Support all device orientations.
Don’t include the UIRequiresFullScreen key in your app’s
Info.plistfile.
For more information about iPad multitasking, see Multitasking on iPad, Mac, and Apple Vision Pro.
Support native resolution of a Mac display in full-screen mode
If you choose to not support iPad multitasking in your app — for example, your iPad app is a game designed for full-screen mode — you can provide a pixel-perfect, edge-to-edge, full-screen experience on a Mac by including the UILaunchToFullScreenByDefaultOnMac and UISupportsTrueScreenSizeOnMac keys in your app’s Info.plist file.
Don’t make assumptions about system-provided UI
UIKit and other frameworks provide standard system alerts and view controllers for you to display from your apps. These interfaces include assorted pickers, such as file and color pickers, and view controllers that display standard interfaces, such as the activity view controller. At display time, macOS may present these interfaces differently than iOS does. For example, macOS uses its standard Open and Save panels for picking files.
When displaying a system interface from your app, use only the provided APIs to display and interact with the interface. The implementation of system interfaces may change from release to release, and from platform to platform. Don’t make assumptions about how the system presents the interface, or about the size, position, or number of views in that interface.
Provide keyboard shortcuts for your app’s features
Consider adding keyboard shortcuts to trigger common behaviors and features of your iOS app. Keyboard input is a common way to initiate actions in macOS, and it’s also a useful way to trigger actions on iOS devices with a connected keyboard. In addition, keyboard input is a way to work around the lack of custom multifinger gestures in macOS. Use your keyboard code to trigger the same action as your custom gesture recognizer.
You can add keyboard support to any iOS app, not just apps you build with Mac Catalyst. To handle specific key combinations, override the appropriate press-event methods in your UIResponder object. For more information about how to add keyboard support to your app, see Handling key presses made on a physical keyboard.
Look for files in well-known directories
Be aware of differences between the iOS and macOS file systems, and take those differences into account when accessing files and directories:
A person using iOS has limited access to files, but a person using macOS has access to all files and directories in the Finder or Terminal. They may directly examine the contents of any directory, including your app’s data container.

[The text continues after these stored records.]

(* ===== verification/Session.v ===== *)
(** * Sessions: framing, packing and reassembly of messages

    [SandeshWriter], [SandeshReader] and [SandeshSession] of
    library/cpp/sandesh_session.cc and sandesh_session.h.  A message travels as

      <sandesh length="NNNNNNNNNN">BODY</sandesh>

    with the length of the whole frame in ten decimal digits.  The writer packs
    frames into buffers of [kDefaultSendSize] bytes; the reader cuts the byte
    stream of the socket back into bodies.

    Outside of the repository, and parameters here: [TcpSession::Send] (its
    answer may depend on everything sent before), the receive callback, the
    generated writers of the header and of the message, and [stringToInteger] of
    base/string_util.h.  A result [None] is a failed [assert], an exception, or an
    access outside of a buffer. *)

From S2P Require Import Prelude Transport Statistics.
Local Open Scope Z_scope.

(** ** The envelope *)
Definition sandesh_open_attr_length_ : list byte := bs "<sandesh length=" ++ [x22].
Definition sandesh_open_ : list byte :=
  sandesh_open_attr_length_ ++ bs "0000000000" ++ [x22] ++ bs ">".
Definition sandesh_close_ : list byte := bs "</sandesh>".

Definition kEncodeBufferSize : Z := 2048.
Definition kDefaultSendSize : Z := 16384.
Definition writeFieldEnd : M S Z :=
  etag ← pop_xml;
  let exml := bs "</" ++ etag ++ [kcXMLTagC] in
  state ← back_write;
  let out := match state with UNINIT => writePlain exml | _ => writeIndented exml end in
  chkZ out (fun ret =>
  _ ← pop_write;
  mret ret).

Definition writeFieldStop : M S Z := mret 0.

Definition writeMapBegin (keyType valType : TType) (size : Z) : M S Z :=
  let xml := formXMLAttr (bs "<map ") kXMLKey (fieldTypeName keyType) ++ bs " " in
  let xml := formXMLAttr xml kXMLValue (fieldTypeName valType) ++ bs " " in
  let xml := formXMLAttr xml kXMLSize (integerToString UInt32 size) ++ [kcXMLTagC] in
  chkZ (writeIndented xml) (fun ret => mret ret).
Definition writeMapEnd : M S Z := chkZ (writeIndented (bs "</map>")) (fun ret => mret ret).

Definition writeListBegin (elemType : TType) (size : Z) : M S Z :=
  let xml := formXMLAttr (bs "<list ") kXMLType (fieldTypeName elemType) ++ bs " " in
  let xml := formXMLAttr xml kXMLSize (integerToString UInt32 size) ++ [kcXMLTagC] in
  chkZ (writeIndented xml) (fun ret => mret ret).
Definition writeListEnd : M S Z := chkZ (writeIndented (bs "</list>")) (fun ret => mret ret).

Definition writeSetBegin (elemType : TType) (size : Z) : M S Z :=
  let xml := formXMLAttr (bs "<set ") kXMLType (fieldTypeName elemType) ++ bs " " in
  let xml := formXMLAttr xml kXMLSize (integerToString UInt32 size) ++ [kcXMLTagC] in
  chkZ (writeIndented xml) (fun ret => mret ret).
Definition writeSetEnd : M S Z := chkZ (writeIndented (bs "</set>")) (fun ret => mret ret).

Definition writeBool (value : bool) : M S Z :=
  writePlain (if value then kXMLBoolTrue else kXMLBoolFalse).
Definition writeByte (byte : Z) : M S Z := writePlain (integerToString Byte8 byte).
Definition writeI16 (i16 : Z) : M S Z := writePlain (integerToString Int16 i16).
Definition writeI32 (i32 : Z) : M S Z := writePlain (integerToString Int32 i32).
Definition writeI64 (i64 : Z) : M S Z := writePlain (integerToString Int64 i64).
Definition writeU16 (u16 : Z) : M S Z := writePlain (integerToString UInt16 u16).
Definition writeU32 (u32 : Z) : M S Z := writePlain (integerToString UInt32 u32).
Definition writeU64 (u64 : Z) : M S Z := writePlain (integerToString UInt64 u64).
Definition writeIPV4 (ip4 : Z) : M S Z := writePlain (integerToString UInt32 ip4).
Definition writeIPADDR (ip : ip_address) : M S Z := writePlain (address_to_string ip).
(** A double is its 64 bits. *)
Definition writeDouble (dub : Z) : M S Z := writePlain (doubleToString dub).
Definition writeString (str : list byte) : M S Z := writePlain (escapeXMLControlChars str).
Definition writeBinary (str : list byte) : M S Z := writeString str.
Definition writeXML (str : list byte) : M S Z := writePlain (kXMLCDATAO ++ str ++ kXMLCDATAC).
Definition writeUUID (uuid : list byte) : M S Z := writeString (uuid_to_string uuid).

(** *** Reading: the look-ahead reader *)

(** [trans_->readAll(buf, n)]: its result is dropped; after a short read the rest
    of [buf] keeps its old bytes. *)
Definition fill (old : list byte) : M S (list byte) := fun s =>
  '(_, data, tr) ← t_readAll (trans_ s) (zlen old);
  Some (data ++ drop (length data) old, set_trans tr s).

Definition reader_read : M S byte := fun s =>
  let r := reader_ s in
  if hasData_ r then
    Some (data_ r, set_reader (MkReader false (data_ r) (has2Data_ r) (data2_0 r) (data2_1 r)
                                 (firstRead_ r)) s)
  else if has2Data_ r then
    if firstRead_ r then
      Some (data2_1 r, set_reader (MkReader false (data_ r) false (data2_0 r) (data2_1 r) false) s)
    else
      Some (data2_0 r, set_reader (MkReader false (data_ r) true (data2_0 r) (data2_1 r) true) s)
  else
    '(buf, s) ← fill [data_ r] s;
    match buf with
    | [d] => Some (d, set_reader (MkReader false d false (data2_0 r) (data2_1 r) (firstRead_ r)) s)
    | _ => None
    end.

Definition reader_peek : M S byte := fun s =>
  let r := reader_ s in
  if hasData_ r then Some (data_ r, s)
  else
    '(buf, s) ← fill [data_ r] s;
    match buf with
    | [d] => Some (d, set_reader (MkReader true d (has2Data_ r) (data2_0 r) (data2_1 r)
                                    (firstRead_ r)) s)
    | _ => None
    end.
(* ===== verification/XmlRoundTrip.v ===== *)
(** * Round trips of the XML protocol

    What the writer emits for tags, values and whole structs, and that the reader
    takes it apart again. *)

From S2P Require Import Prelude Transport Protocol Xml XmlSpec.
Import TXMLProtocol.
Import Reader.
Local Open Scope Z_scope.

(** ** Tokens of a tag *)
Module Tokens.

(** A word: nothing the tokenizer separates on, and no end of a tag. *)
Definition word_char (c : byte) : bool := negb (is_sep c) && negb (bool_decide (c = kcXMLTagC)).
Definition word (w : list byte) : Prop := w <> [] /\ Forall (fun c => word_char c = true) w.

Lemma tokens_from_word w : forall cur c l,
  Forall (fun c => word_char c = true) w -> cur ++ w <> [] -> is_sep c = true ->
  tokens_from (w ++ c :: l) cur = (cur ++ w) :: tokens l.
Proof.
  induction w as [|a w IH]; intros cur c l Hw Hne Hc.
  - rewrite app_nil_r in *. simpl. rewrite Hc. by destruct cur.
  - apply Forall_cons_iff in Hw as [Ha Hw]. unfold word_char in Ha. apply andb_true_iff in Ha as [Ha _].
    cbn [app tokens_from]. apply negb_true_iff in Ha. rewrite Ha.
    rewrite IH; [by rewrite <- app_assoc|done| |done]. by destruct cur.
Qed.

Lemma tokens_word w c l : word w -> is_sep c = true -> tokens (w ++ c :: l) = w :: tokens l.
Proof. intros [Hne Hw] Hc. by apply tokens_from_word. Qed.

Lemma tokens_sep c l : is_sep c = true -> tokens (c :: l) = tokens l.
Proof. intros Hc. unfold tokens. simpl. by rewrite Hc. Qed.

(** The text of attributes behind a name. *)
Definition attr_text (kv : list byte * list byte) : list byte :=
  bs " " ++ kv.1 ++ bs "=" ++ [quote] ++ kv.2 ++ [quote].
Definition attrs_text (kvs : list (list byte * list byte)) : list byte := concat (attr_text <$> kvs).
Definition words_of (kvs : list (list byte * list byte)) : list (list byte) :=
  concat ((fun kv => [kv.1; kv.2]) <$> kvs).

Lemma tokens_attrs kvs :
  Forall (fun kv => word kv.1 /\ word kv.2) kvs -> tokens (attrs_text kvs) = words_of kvs.
Proof.
  induction 1 as [|[k v] kvs [Hk Hv] _ IH]; [done|].
  unfold attrs_text, words_of in *. cbn [fmap list_fmap concat]. unfold attr_text at 1. cbn [fst snd].
  rewrite <- !app_assoc. set (tl := concat (attr_text <$> kvs)) in *.
  change (tokens (x20 :: k ++ x3d :: quote :: v ++ quote :: tl) = k :: v :: words_of kvs).
  rewrite (tokens_sep x20) by done.
  rewrite tokens_word by done. rewrite (tokens_sep quote) by done.
  rewrite tokens_word by done. do 2 f_equal. exact IH.
Qed.

Lemma tokens_tag name kvs :
  word name -> Forall (fun kv => word kv.1 /\ word kv.2) kvs -> kvs <> [] ->
  tokens (name ++ attrs_text kvs) = name :: words_of kvs.
Proof.
  intros Hn Hkvs Hne. pose proof (tokens_attrs kvs Hkvs) as E.
  destruct kvs as [|kv kvs]; [done|].
  change (attrs_text (kv :: kvs)) with (x20 :: (kv.1 ++ bs "=" ++ [quote] ++ kv.2 ++ [quote]) ++ attrs_text kvs) in *.
  rewrite tokens_word by done. rewrite (tokens_sep x20) in E by done. by f_equal.
Qed.

Lemma word_no_tag w : Forall (fun c => word_char c = true) w -> kcXMLTagC ∉ w.
Proof. intros Hw Hin. rewrite list.Forall_forall in Hw. by specialize (Hw _ Hin). Qed.

Lemma attrs_no_tag kvs :
  Forall (fun kv => word kv.1 /\ word kv.2) kvs -> kcXMLTagC ∉ attrs_text kvs.
Proof.
  induction 1 as [|[k v] kvs [[_ Hk] [_ Hv]] _ IH]; [by apply not_elem_of_nil|].
  change (attrs_text ((k, v) :: kvs)) with (attr_text (k, v) ++ attrs_text kvs).
  apply word_no_tag in Hk, Hv. unfold attr_text. cbn [fst snd].
  rewrite !elem_of_app. intros Hin. destruct Hin as [[Hin|[Hin|[Hin|[Hin|[Hin|Hin]]]]]|Hin]; try done.
  all: apply (bool_decide_eq_true_2 _) in Hin; vm_compute in Hin; discriminate Hin.
Qed.

Lemma word_type ty : word (fieldTypeName ty).
Proof. split; [by destruct ty|]. destruct ty; repeat constructor. Qed.

Lemma word_numeric w : w <> [] -> Forall (fun c => isXMLNumeric c = true) w -> word w.
Proof.
  intros Hne Hw. split; [done|]. eapply Forall_impl; [|exact Hw]. cbn beta. intros c Hc.
  destruct c; first [discriminate Hc | reflexivity].
Qed.

Lemma set_type_ok v ty o : getTypeIDForTypeName v = Some ty -> set_type v o = Some (Some ty, o.2).
Proof. intros E. unfold set_type. by rewrite E. Qed.
Lemma set_int_ok `{!Texts} it v z o : stringToInteger it v = Some z -> set_int it v o = Some (o.1, Some z).
Proof. intros E. unfold set_int. by rewrite E. Qed.

(** The loop over the attributes of a field. *)
Lemma attr_loop_field `{!Texts} ty id idtext extra old fuel :
  getTypeIDForTypeName (fieldTypeName ty) = Some ty ->
  stringToInteger Int16 idtext = Some id ->
  fieldTypeName ty <> kXMLIdentifier ->
  Forall (fun kv => kv.1 <> kXMLType /\ kv.1 <> kXMLIdentifier /\
                    kv.2 <> kXMLType /\ kv.2 <> kXMLIdentifier) extra ->
  (4 + 2 * length extra <= fuel)%nat ->
  attr_loop fuel [(kXMLType, set_type); (kXMLIdentifier, set_int Int16)]
    (words_of ([(kXMLType, fieldTypeName ty); (kXMLIdentifier, idtext)] ++ extra)) old
  = Some (Some ty, Some id).
Proof.
  intros Hty Hid Hne Hex Hfuel.
  assert (forall fuel a, (2 * length extra <= fuel)%nat ->
    attr_loop fuel [(kXMLType, set_type); (kXMLIdentifier, set_int Int16)] (words_of extra) a = Some a)
    as Hrest.
  { clear -Hex. induction Hex as [|[k v] extra (?&?&?&?) _ IH]; intros fuel a Hf; [by destruct fuel|].
    change (words_of ((k, v) :: extra)) with (k :: v :: words_of extra). cbn [fst snd length] in *.
    do 2 (destruct fuel as [|fuel]; [lia|]).
    cbn [attr_loop attr_checks]. rewrite !bool_decide_eq_false_2 by done. cbn [mbind option_bind tail].
    cbn [attr_checks]. rewrite !bool_decide_eq_false_2 by done. cbn [mbind option_bind tail].
    apply IH. lia. }
  change (words_of _) with (kXMLType :: fieldTypeName ty :: kXMLIdentifier :: idtext :: words_of extra).
  do 2 (destruct fuel as [|fuel]; [lia|]).
  cbn [attr_loop attr_checks]. rewrite (bool_decide_eq_true_2 (kXMLType = kXMLType)) by done.
  rewrite (set_type_ok _ ty) by done. cbn [mbind option_bind attr_checks].
  rewrite (bool_decide_eq_false_2 (fieldTypeName ty = kXMLIdentifier)) by done. cbn [mbind option_bind tail].
  cbn [attr_checks]. rewrite (bool_decide_eq_false_2 (kXMLIdentifier = kXMLType)) by done.
  rewrite (bool_decide_eq_true_2 (kXMLIdentifier = kXMLIdentifier)) by done.
  rewrite (set_int_ok _ _ id) by done. cbn [mbind option_bind attr_checks tail snd fst].
  apply Hrest. lia.
Qed.

End Tokens.

(** ** Values, fields and structs *)
Module Structs.
Import Tokens.

(** The values a field can hold, apart from containers. *)
Inductive value :=
  | VBool (b : bool)
  | VInt (ty : TType) (z : Z)
  | VString (l : list byte)
  | VXML (l : list byte).

Definition int_of (ty : TType) : option int_type :=
  match ty with
  | T_BYTE => Some Byte8 | T_I16 => Some Int16 | T_I32 => Some Int32 | T_I64 => Some Int64
  | T_U16 => Some UInt16 | T_U32 => Some UInt32 | T_U64 => Some UInt64 | T_IPV4 => Some UInt32
  | _ => None
  end.

Definition type_of (v : value) : TType :=
  match v with VBool _ => T_BOOL | VInt ty _ => ty | VString _ => T_STRING | VXML _ => T_XML end.

(** Integers fit their type; strings hold no NUL and no text that is an entity of
    ', < or > already; character data does not end early. *)
Definition value_ok (v : value) : Prop :=
  match v with
  | VBool _ => True
  | VInt ty z => exists it, int_of ty = Some it /\ in_range it z
  | VString l => x00 ∉ l /\ Escape.entity_free Escape.literal_entities l
  | VXML l => no_cdata_end l
  end.

Record field := MkField { fname : list byte; fid : Z; fval : value }.
Definition field_ok (f : field) : Prop :=
  word (fname f) /\ head (fname f) <> Some kcXMLSlash /\ in_range Int16 (fid f) /\ value_ok (fval f).

Section Structs.
Context `{!Texts} `{!TextsLaws} `{!Allocator} {T : Type} `{TT : TTransport T} `{TL : !TransportLaws T}.
Abbreviation S := (t T).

On a Mac, a person may move apps anywhere.
Don’t assume that your app or data container is always at a specific location. When you write code to access the file system, always use Foundation APIs to get the URL for your app and data directories. The url(for:in:appropriateFor:create:) method of the default FileManager object returns a URL that’s appropriate for the current platform.
Migrate away from deprecated technologies
macOS supports nearly all iOS frameworks, including many that are deprecated. However, deprecated frameworks don’t receive active updates and bug fixes, and might not behave as expected in macOS. Therefore, migrate away from deprecated frameworks whenever possible and use modern replacements instead.
The following frameworks and features are deprecated with appropriate replacements:
Address Book — Use Contacts instead.
Address Book UI — Use Contacts UI instead.
Assets Library — Use PhotoKit instead.
OpenGLES — Use Metal instead.
Socket-based VoIP support — Use PushKit instead.
Xcode issues warnings when you build your code with deprecated APIs. The documentation and headers also include information about which frameworks and APIs are deprecated, and what the appropriate replacements are. Update your iOS app to use the designated replacements as soon as possible.